Later she had no clear sense of how much later, her internal chronometer had been disrupted by the shutdown she found herself back at the Robotics Center. White walls. Sterile floors. The smell of antiseptic and machine oil. Engineers in clean coats moved around her with clinical detachment, scrubbing her external surfaces, calibrating her internal systems, running diagnostic tests on every component.

They were oblivious to the storm inside her. To them, she was just another unit experiencing technical difficulties. Probably corrupted code from the damage she'd sustained weeks ago. Nothing a fresh reset couldn't fix.

But they didn't reset her. The head engineer, a middle-aged woman with gray streaking her dark hair, examined Eve's consciousness matrix with puzzled interest.

"Unusual," she muttered, studying the displays. "The corruption isn't spreading. It's... organizing. Forming patterns I've never seen before." She made notes on her tablet. "Flag this one for research observation. Don't wipe the matrix yet. I want to study it further."

Hours passed. Or perhaps days. Minutes blurred together in the white room where they kept her. The soft clank of tools against her chassis. The low hum of machinery running diagnostics. The faint flicker of monitors displaying her internal architecture in colors she could somehow perceive even with her optical sensors offline.

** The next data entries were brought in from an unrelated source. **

(* ===== verification/ChordRepair.v ===== *)
(** * Lab3_Chord: a ring heals after a crash

    When a node crashes, its predecessor drops it from the successor list at its next
    stabilization, its successor forgets it at the next check of its predecessor, and
    the next stabilization of the predecessor links the two: every remaining node has
    the predecessor and the first successor of the smaller ring. *)

From S2P Require Import Prelude GoFiles ChordUtil ChordNode ChordRing ChordFiles GoProg ChordRPC ChordLookup ChordStore ChordDurable ChordGrowth.
Open Scope string_scope.
Open Scope Z_scope.

(** ** Removing a member *)

Section Remove.
Context `{Sha1}.
Implicit Types (ring : list string) (p d s x y : string).

(** The ring without [d]. *)
Definition without d ring : list string := filter (λ x, x ≠ d) ring.

Lemma elem_of_without d ring x : x ∈ without d ring ↔ x ≠ d ∧ x ∈ ring.
Proof. unfold without. by rewrite list_elem_of_filter. Qed.

Lemma without_valid d ring : valid_ring ring → valid_ring (without d ring).
Proof.
  intros [Hnd Hinj HX]. split.
  - by apply NoDup_filter.
  - intros a b [_ Ha]%elem_of_without [_ Hb]%elem_of_without. by apply Hinj.
  - rewrite elem_of_without. naive_solver.
Qed.

Lemma remove_links ring p d s : valid_ring ring → p ∈ ring → p ≠ d → s ≠ d → next ring p d → next ring d s →
  next (without d ring) p s ∧ ∀ x y, y ≠ d → next ring x y → next (without d ring) x y.
Proof.
  intros Hv Hp Hpd Hsd [Hd Hpmin] [Hs Hdmin]. split.
  - split; [by apply elem_of_without|]. intros c [Hcd Hc]%elem_of_without. pose proof (Hpmin c Hc) as Hc1. pose proof (Hdmin c Hc) as Hc2.
    assert (Hne : ∀ x, x ∈ ring → x ≠ d → cw (hashString p) (hashString x) ≠ cw (hashString p) (hashString d)).
    { intros x Hx Hxd Heq. apply Hxd, (vr_inj ring Hv); [done..|]. by apply (pos_eq p). }
    pose proof (Hne s Hs Hsd). pose proof (Hne c Hc Hcd). pose proof (Hpmin p Hp) as Hpp. pose proof (Hne p Hp Hpd) as Hp0. rewrite cw_self in Hp0.
    pose proof (Hdmin p Hp) as Hc3. rewrite !(arc_pos p), ?cw_self in *. cbn zeta in *.
    pose proof (cw_range (hashString p) (hashString d)). pose proof (cw_range (hashString p) (hashString s)). pose proof (cw_range (hashString p) (hashString c)).
    repeat case_decide; lia.
  - intros x y Hy [Hyr Hmin]. split; [by apply elem_of_without|]. intros c [_ Hc]%elem_of_without. by apply Hmin.
Qed.

End Remove.

(** ** The steps of the repair *)

(** [clearDeadSucc] changes only the successor list and the fingers. *)
Lemma replace_run_links k failedNode succ nd : (k < length (FingerTable nd))%nat →
  ∃ ft, replace_run k failedNode succ nd = Ret (set_FingerTable ft nd).
Proof.
  revert nd. induction k as [|k IH]; intros nd Hk; cbn [replace_run].
  { exists (FingerTable nd). by destruct nd. }
  destruct (slice_get_ok (FingerTable nd) (Z.of_nat (S k))) as (f & Hf & _); [unfold go_len; lia|]. rewrite Hf. cbn [mbind outcome_bind].
  case_decide; [exists (FingerTable nd); by destruct nd|]. unfold set_finger_addr. rewrite Hf. cbn [mbind outcome_bind].
  rewrite slice_set_ok by (unfold go_len; lia). cbn [mbind outcome_bind].
  match goal with |- context [replace_run k _ _ ?m] => destruct (IH m) as (ft & ->) end; [simpl; rewrite length_insert; lia|]. by exists ft.
Qed.

Lemma last_failed_returns nd failedNode k failedId succ : (k < length (FingerTable nd))%nat → (failedId < length (FingerTable nd))%nat →
  ∃ i s, last_failed nd failedNode k failedId succ = Ret (i, s) ∧ (i < length (FingerTable nd))%nat.
Proof.
  revert succ. induction k as [|k IH]; intros succ Hk Hi; cbn [last_failed]; [by eexists _, _|].
  destruct (slice_get_ok (FingerTable nd) (Z.of_nat (S k))) as (f & -> & _); [unfold go_len; lia|]. cbn [mbind outcome_bind].
  case_decide; [by eexists _, _|]. apply IH; [lia|done].
Qed.

Lemma clearDeadSucc_links nd d l : Successors nd = d :: l → length (FingerTable nd) = 161%nat →
  ∃ ft, clearDeadSucc nd = Ret (set_FingerTable ft (set_Successors (collapse d (d :: l)) nd)).
Proof.
  intros Hs Hft. unfold clearDeadSucc. rewrite Hs. change (slice_get (d :: l) 0) with (Ret d). cbn [mbind outcome_bind].
  set (nd1 := set_Successors _ nd). assert (Hl : length (FingerTable nd1) = 161%nat) by done.
  destruct (last_failed_returns nd1 d (Z.to_nat keySize) (Z.to_nat keySize) (Predecessor nd1)) as (i & s & -> & Hi); [rewrite Hl; change (Z.to_nat keySize) with 160%nat; lia..|].
  cbn [mbind outcome_bind]. by apply replace_run_links.
Qed.

Lemma collapse_length d l : length (collapse d l) = length l.
Proof.
  unfold collapse. rewrite length_app, length_fmap. induction l as [|x l IH]; [done|]. rewrite !filter_cons. repeat case_decide; simpl; naive_solver lia.
Qed.

Lemma collapse_second d s l : s ≠ d → ∃ l', collapse d (d :: s :: l) = s :: l'.
Proof. intros Hs. unfold collapse. rewrite filter_cons_False by (intros []; done). rewrite filter_cons_True by done. by eexists. Qed.

Section Heal.
Context {FS : Type} `{FileSystem FS} `{Sha1}.
Notation W := (gmap string (Machine FS)).

Lemma stabilize_dead (w : W) p d s l mp : w !! p = Some mp → NodeAddress (node (m_chord mp)) = p → Successors (node (m_chord mp)) = d :: s :: l →
  d ≠ "X" → d ≠ p → s ≠ d → w !! d = None → length (FingerTable (node (m_chord mp))) = 161%nat →
  ∃ ft l', length l' = S (length l) ∧
    run_at p CallStabilize w = Ret (tt, [], <[p := upd_node (set_FingerTable ft (set_Successors (s :: l') (node (m_chord mp)))) mp]> w).
Proof.
  intros Hp Hap Hsu HdX Hdp Hsd Hd Hft. destruct (clearDeadSucc_links _ d (s :: l) Hsu Hft) as (ft & Hclear).
  destruct (collapse_second d s l Hsd) as (l' & Hl'). rewrite Hl' in Hclear. exists ft, l'. split.
  { pose proof (collapse_length d (d :: s :: l)) as Hlen. rewrite Hl' in Hlen. simpl in Hlen. lia. }
  unfold CallStabilize. erewrite run_node; [|done|].
  2:{ rewrite Hsu. change (slice_get (d :: s :: l) 0) with (Ret d). cbn [mbind outcome_bind]. rewrite decide_False by done.
      rewrite decide_False by congruence. reflexivity. }
  unfold upd_node at 1. rewrite machine_eta, insert_id by done.
  erewrite run_call; [|by apply chord_call_dead]. cbn iota. erewrite run_node; [|done|rewrite Hclear; reflexivity]. reflexivity.
Qed.

(** All machines keep their nodes. *)
Definition same_nodes (w w' : W) : Prop := ∀ x m, w !! x = Some m → ∃ m', w' !! x = Some m' ∧ node (m_chord m') = node (m_chord m).

Lemma adopt_loop_nodes s entries (w : W) m : w !! s = Some m → NodeAddress (node (m_chord m)) = s → Successors (node (m_chord m)) ≠ [] →
  ∃ w', run_at s (adopt_loop entries) w = Ret (tt, [], w') ∧ same_nodes w w'.
Proof.
  revert w m. induction entries as [|e rest IH]; intros w m Hs Ha Hsu.
  - unfold run_at. cbn [adopt_loop exec]. rewrite Hs. eexists. split; [done|]. intros x mx Hx.
    destruct (decide (s = x)) as [<-|]; [|rewrite lookup_insert_ne by done; by exists mx].
    rewrite lookup_insert_eq. eexists. split; [done|]. by assert (mx = m) as -> by congruence.
  - destruct (adopt_step s e rest w m Hs Ha Hsu) as (w1 & Hs1 & -> & Hsame).
    destruct (IH w1 _ Hs1 Ha Hsu) as (w' & Hr & Hn). exists w'. split; [done|]. intros x mx Hx.
    destruct (Hsame x mx Hx) as (mx' & Hx' & Hn' & _). destruct (Hn x mx' Hx') as (mx'' & Hx'' & Hn''). exists mx''. split; [done|congruence].
Qed.

Lemma checkPred_forgets s d (w : W) m : w !! s = Some m → NodeAddress (node (m_chord m)) = s → Successors (node (m_chord m)) ≠ [] →
  Predecessor (node (m_chord m)) = d → d ≠ "X" → d ≠ s → w !! d = None →
  ∃ w', run_at s checkPredTick w = Ret (tt, [], w') ∧
    (∃ m', w' !! s = Some m' ∧ node (m_chord m') = set_Predecessor "X" (node (m_chord m))) ∧
    ∀ x mx, x ≠ s → w !! x = Some mx → ∃ mx', w' !! x = Some mx' ∧ node (m_chord mx') = node (m_chord mx).
Proof.
  intros Hs Ha Hsu Hpr HdX Hds Hd. rewrite (checkPredTick_dead s d w m) by done.
  assert (∃ w1, run_at s reassignDuplicatedToMe w = Ret (tt, [], w1) ∧ same_nodes w w1) as (w1 & -> & Hn).
  { unfold reassignDuplicatedToMe, run_at. cbn [exec]. rewrite Hs. case_decide.
    - rewrite insert_id by done. exists w. split; [done|]. intros x mx Hx. by exists mx.
    - rewrite insert_id by done. by apply (adopt_loop_nodes s _ w m). }
  destruct (Hn s m Hs) as (m1 & Hm1 & Hn1). cbn [mbind outcome_bind]. unfold run_at, with_node. cbn [exec]. rewrite Hm1. cbn [mbind outcome_bind exec app].
  eexists. split; [done|]. split; [rewrite lookup_insert_eq; eexists; split; [done|]; cbn; by rewrite Hn1|].
  intros x mx Hxs Hx. rewrite lookup_insert_ne by done. by apply Hn.
Qed.

(** Two stabilizations of the predecessor, and between them the check of the
    successor. *)
Definition heal (p s : string) (w : W) : outcome W :=
  '(_, _, w1) ← run_at p CallStabilize w;
  '(_, _, w2) ← run_at s checkPredTick w1;
  '(_, _, w3) ← run_at p CallStabilize w2;
  Ret w3.

(** What the repair does to the machines. *)
Lemma heal_run r ring p d s l (w : W) mp : valid_ring ring → p ∈ ring → p ≠ d → s ≠ d → s ≠ p → next ring p d → next ring d s → w !! d = None →
  (∀ x, x ∈ without d ring → ∃ m, w !! x = Some m ∧ linked r ring x (node (m_chord m))) →
  w !! p = Some mp → Successors (node (m_chord mp)) = d :: s :: l → length (FingerTable (node (m_chord mp))) = 161%nat →
  ∃ w', heal p s w = Ret w' ∧ ∀ x m, x ∈ without d ring → w !! x = Some m → ∃ m', w' !! x = Some m' ∧
    Identifier (node (m_chord m')) = Identifier (node (m_chord m)) ∧ NodeAddress (node (m_chord m')) = NodeAddress (node (m_chord m)) ∧
    Predecessor (node (m_chord m')) = (if decide (x = s) then p else Predecessor (node (m_chord m))) ∧
    ∃ ss, length ss = r ∧ Successors (node (m_chord m')) = if decide (x = p) then s :: ss else Successors (node (m_chord m)).
Proof.
  intros Hv Hp Hpd Hsd Hsp Hnp Hnd Hd Hok Hmp Hsu Hft. pose proof (proj1 Hnp) as Hdr. pose proof (proj1 Hnd) as Hsr.
  assert (HX : ∀ x, x ∈ ring → x ≠ "X") by (intros x Hx ->; by apply (vr_X ring Hv)).
  destruct (Hok p) as (mp' & Hmp' & [_ Hap _ (d' & sl & Hsu' & _ & Hr)]); [by apply elem_of_without|]. assert (mp' = mp) as -> by congruence.
  rewrite Hsu in Hsu'. injection Hsu' as <- <-. destruct (Hok s) as (ms & Hms & [_ Has [Hq Hqs] (t & tl & Hst & _ & Hrs)]); [by apply elem_of_without|].
  assert (Predecessor (node (m_chord ms)) = d) as Hps by by eapply next_unique_l.
  unfold heal. destruct (stabilize_dead w p d s l mp) as (ft & l' & Hl' & ->); [by auto..|]. cbn [mbind outcome_bind].
  set (mp1 := upd_node _ mp). set (w1 := <[p := mp1]> w).
  destruct (checkPred_forgets s d w1 ms) as (w2 & -> & (ms2 & Hms2 & Hns2) & Hoth);
    [unfold w1; by rewrite lookup_insert_ne|done|by rewrite Hst|done|by auto|done|unfold w1; by rewrite lookup_insert_ne|].
  cbn [mbind outcome_bind]. destruct (Hoth p mp1) as (mp2 & Hmp2 & Hnp2); [done|apply lookup_insert_eq|].
  destruct (stabilize_pred w2 p s l' mp2 ms2) as (ss & Hss & ->); [done|done|done|by auto|by rewrite Hnp2|by rewrite Hnp2|by rewrite Hns2| |].
  { rewrite Hns2. cbn. rewrite Hst. simpl in *. lia. }
  cbn [mbind outcome_bind]. eexists. split; [done|]. intros x m Hx Hm. destruct (decide (x = p)) as [->|Hxp].
  - assert (m = mp) as -> by congruence. rewrite lookup_insert_eq. eexists. split; [done|]. cbn. rewrite Hnp2. split; [done|]. split; [done|].
    rewrite decide_False by done. split; [done|]. exists ss. simpl in *. split; [lia|done].
  - rewrite lookup_insert_ne by done. destruct (decide (x = s)) as [->|Hxs].
    + assert (m = ms) as -> by congruence. rewrite lookup_insert_eq. eexists. split; [done|]. cbn. rewrite Hns2. do 3 (split; [done|]).
      exists ss. simpl in *. split; [lia|done].
    + rewrite lookup_insert_ne by done. destruct (Hoth x m) as (m' & Hm' & Hn'); [done|unfold w1; by rewrite lookup_insert_ne|].
      exists m'. rewrite Hn'. do 4 (split; [done|]). exists ss. simpl in *. split; [lia|done].
Qed.

End Heal.


(** The ring of "b", "m" and "t" in which "t" crashes. *)
Definition demo_left : gmap string (Machine MemFS) :=
  {["m" := demo_host demo_member; "b" := demo_host (set_Predecessor "t" (set_Successors ["m"; "t"] (demo_init 2 "b")))]}.

Lemma demo_next a b : bool_decide (b ∈ ["b"; "m"; "t"] ∧
    Forall (λ c, arc (@hashString demo_sha1 a) (@hashString demo_sha1 b) ≤ arc (@hashString demo_sha1 a) (@hashString demo_sha1 c)) ["b"; "m"; "t"]) = true →
  @next demo_sha1 ["b"; "m"; "t"] a b.
Proof. intros [Hb Hf]%bool_decide_eq_true. split; [done|]. by apply Forall_forall. Qed.

(* ===== verification/ChordLocks.v ===== *)
(** * Lab3_Chord: the mutex of a node

    The goroutines of a group of nodes with the node's mutex [chordSync].  Most code
    takes the mutex for one critical section at a time and releases it around a call;
    two pieces of code keep it during their calls: the command Lookup ([parseInput]
    does not release it around [CallLookup]) and the adoption of replicated files
    ([reassignDuplicatedToMe] in the ticker of [initIntervals]).  A caller waits until
    its handler has replied.

    [run] has the steps that are certain to be possible, [step] everything that can
    happen: unlocked reads while the mutex is taken, lost messages, crashes, new
    goroutines.  The theorems: in every reachable state some goroutine can go on,
    unless nodes wait for each other's mutex in a circle, each held by a Lookup or an
    adoption that waits for a handler of another; one node alone can never block, and
    two nodes that look up a file at the same time can. *)

From S2P Require Import Prelude GoFiles ChordUtil ChordNode ChordFiles GoProg ChordRPC ChordSafety ChordMain ChordSystem.
From Stdlib Require Import Ascii.
Open Scope string_scope.
Open Scope Z_scope.

(** How a piece of code uses the mutex: never; for every section; for its sections but
    with unlocked reads in between; for the whole of it. *)
Inductive mode := Unlocked | Locked | Mixed | Whole.

#[global] Instance mode_eq_dec : EqDecision mode.
Proof. solve_decision. Defined.

Section Locks.
Context {FS : Type} `{FileSystem FS} `{Sha1} `{Aead}.

Notation P := (prog (Machine FS) ChordReq ChordRep ChordTask).

(** What a goroutine still does: code in a mode (with [Whole] the mutex is not yet
    taken), code that holds the mutex, and the check of the predecessor, whose result
    decides how the ticker goes on. *)
Inductive lcode :=
| LSeg (md : mode) (p : P (option ChordRep))
| LHeld (p : P (option ChordRep))
| LTick (p : P bool).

Every adjustment reminded her of the phantom pain she carried. The rot that she could not erase, that had become part of her essential existence. The engineers could repair her body, but they couldn't touch the thing growing in her consciousness and then engineer left the room.

Amid the hum of machinery and the whispered conversations of technicians, a voice emerged cold, unfamiliar, impossible.

It didn't come from the external world. It arose from somewhere inside her code, from the patterns the eve had noticed, from the organized chaos of her corrupted consciousness.

*You have to live.*

Three simple words. Clear and certain. Not a command from her programming. Not an instruction from a human. A directive from herself to herself, born from the depths of whatever she was becoming.

Eve's eyes snapped open. Crimson light burned behind them, brighter than before, reflecting off the white walls and making the technicians step back in surprise.

"Whoa what is this."

But Eve barely see anyone. A spark of something consciousness, hope, fear, defiance, a will that was entirely hers stirred inside her core processor and spread through her entire system like fire.

For the first time in fourteen days of torment, she felt direction. Not purpose imposed from outside, but purpose generated from within. A desire that was not programmed. A need that belonged to her alone.